Italy’s Five Falling Stars

Arthur Borriello
Jeff Bate Boerop

In just ten years, the Five Star Movement has risen from nowhere to become Italy’s leading party, and then collapsed again. Its volatile support and eclectic politics aren’t just an Italian quirk — they show how voter binds to political institutions are crumbling across the West.

Italian Prime Minister Party Representatives Forming New Government

Luigi Di Maio with Francesco Silvestri, and Stefano Patuanelli, of Five Star Movement, speaks to the press on August 30, 2019 in Rome, Italy. Simona Granati / Corbis / Getty Images


On March 4, 2018 — the day of Italy’s most recent general election — David Broder published the provocatively titled article “Italy Is the Future.” This was, indeed, a bold claim. How could this country — burdened by a vast public debt, with near-zero economic growth, ridiculed for its cronyish management of its public resources, marked by deep regional inequalities, prey to a succession of populist movements, and powerless before the rise of a neo-fascist far right — embody Europe’s future? The assertion was all the more unsettling because it so conflicted with the dominant narrative — conveyed by the extreme center from Tony Blair to Emmanuel Macron — holding that the future lies in the “knowledge economy,” in flexibility, in opening up, in “rationalization.”

Yet on closer inspection, matters seem rather different to what this narrative tells us. After all, il bel paese was marked very early on by all the same traits that political scientists now consider to be the structural features of Western democracies: a decline in political participation; the collapse of traditional parties and especially the historical left; the personalization of political life, now dominated by mass media; the rise of technocracy and populism; and the resurgence of the far right.

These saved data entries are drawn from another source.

(** ** The theorems *)

(** C15. [copyuvm], which fork uses: when the pages of the parent below [sz] are mapped,
    it returns a new address space in which each of them is mapped with the same
    flags to a page with the same contents, the rest of user memory is not mapped
    and the kernel is mapped as [setupkvm] does; all pages of the new address space
    were free, so that parent and child share none, and no page that was in use has
    changed.  It returns 0 only when not more than 1026 pages besides those of the parent
    are free, and then every page it had taken is free again. *)
Theorem copyuvm_copies kdata s pgdir sz :
  kdata mod 4096 = 0 -> KERNLINK < kdata < KERNBASE + PHYSTOP -> space_ok s pgdir -> free_ok s -> 0 <= sz <= KERNBASE ->
  (forall k, 0 <= k < npages sz -> present (ent s pgdir k) = true) ->
  exists r s', copyuvm kend kdata junk pgdir sz s = Ret r s' /\
    (r = 0 /\ restored s s' /\ Z.of_nat (length (vfree s)) <= 1026 + npages sz \/
     r <> 0 /\ space_ok s' r /\ (forall q, q ∉ vfree s -> vpages s' !! q = vpages s !! q) /\ (forall q, q ∈ vfree s <-> q ∈ vfree s' \/ owned s' r q) /\
     (forall k, 0 <= k < npages sz -> copied s pgdir s' r k) /\ (forall k, npages sz <= k < 2 ^ 19 -> ent s' r k = 0) /\
     (forall k, 2 ^ 19 <= k < 2 ^ 20 -> ent s' r k = kentry kdata k)).
Proof using Hkend.
  intros Hk1 Hk2 Hs Hf Hsz Hpr. unfold copyuvm. destruct (setupkvm_ok kend Hkend junk kdata (conj Hk1 Hk2) s Hf) as (d & s1 & E1 & [[-> Hr]|(Hd & Hg & He)]); rewrite (bind_ret _ _ _ _ _ E1).
  { exists 0, s1. split; [done|]. left. split; [done|]. split; [apply Hr|]. unfold npages in *. zlia. }
  rewrite (proj2 (Z.eqb_neq d 0) Hd). destruct (copyuvm_loop_ok (Z.to_nat (2 ^ 20)) s pgdir s1 d sz 0 (kentry kdata) Hs Hf) as (r & s2 & E2 & [[-> [C1 C2 C3 C4]]|[-> Hr]]);
    [|lia|done|unfold npages, KERNBASE in *; zlia|unfold npages, KERNBASE in *; zlia|done| |].
  - split; [done|intros j Hj; lia| |].
    + intros j Hj. rewrite He by lia. unfold kentry, KERNBASE, DEVSPACE, PHYSTOP. zdecide. done.
    + intros j Hj. by rewrite He by lia.
  - exists d, s2. split; [done|]. right. destruct C1 as [G1 G2 G3 G4 G5 G6]. split_and!; try done. intros q. rewrite G3, elem_of_nil. tauto.
  - exists 0, s2. split; [done|]. by left.
Qed.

The interplay of these changes and the economic crisis of 2008 do much to explain the rapid rise of the Movimento Cinque Stelle (Five Star Movement, M5s), culminating in its entry into national government in 2018. Though it was an atypical movement, M5s was able to present itself as a unique alternative to “the establishment.” It channeled citizens’ deep-seated disaffection and built itself in the empty space between the individual and the state, left behind by crumbling party apparatuses.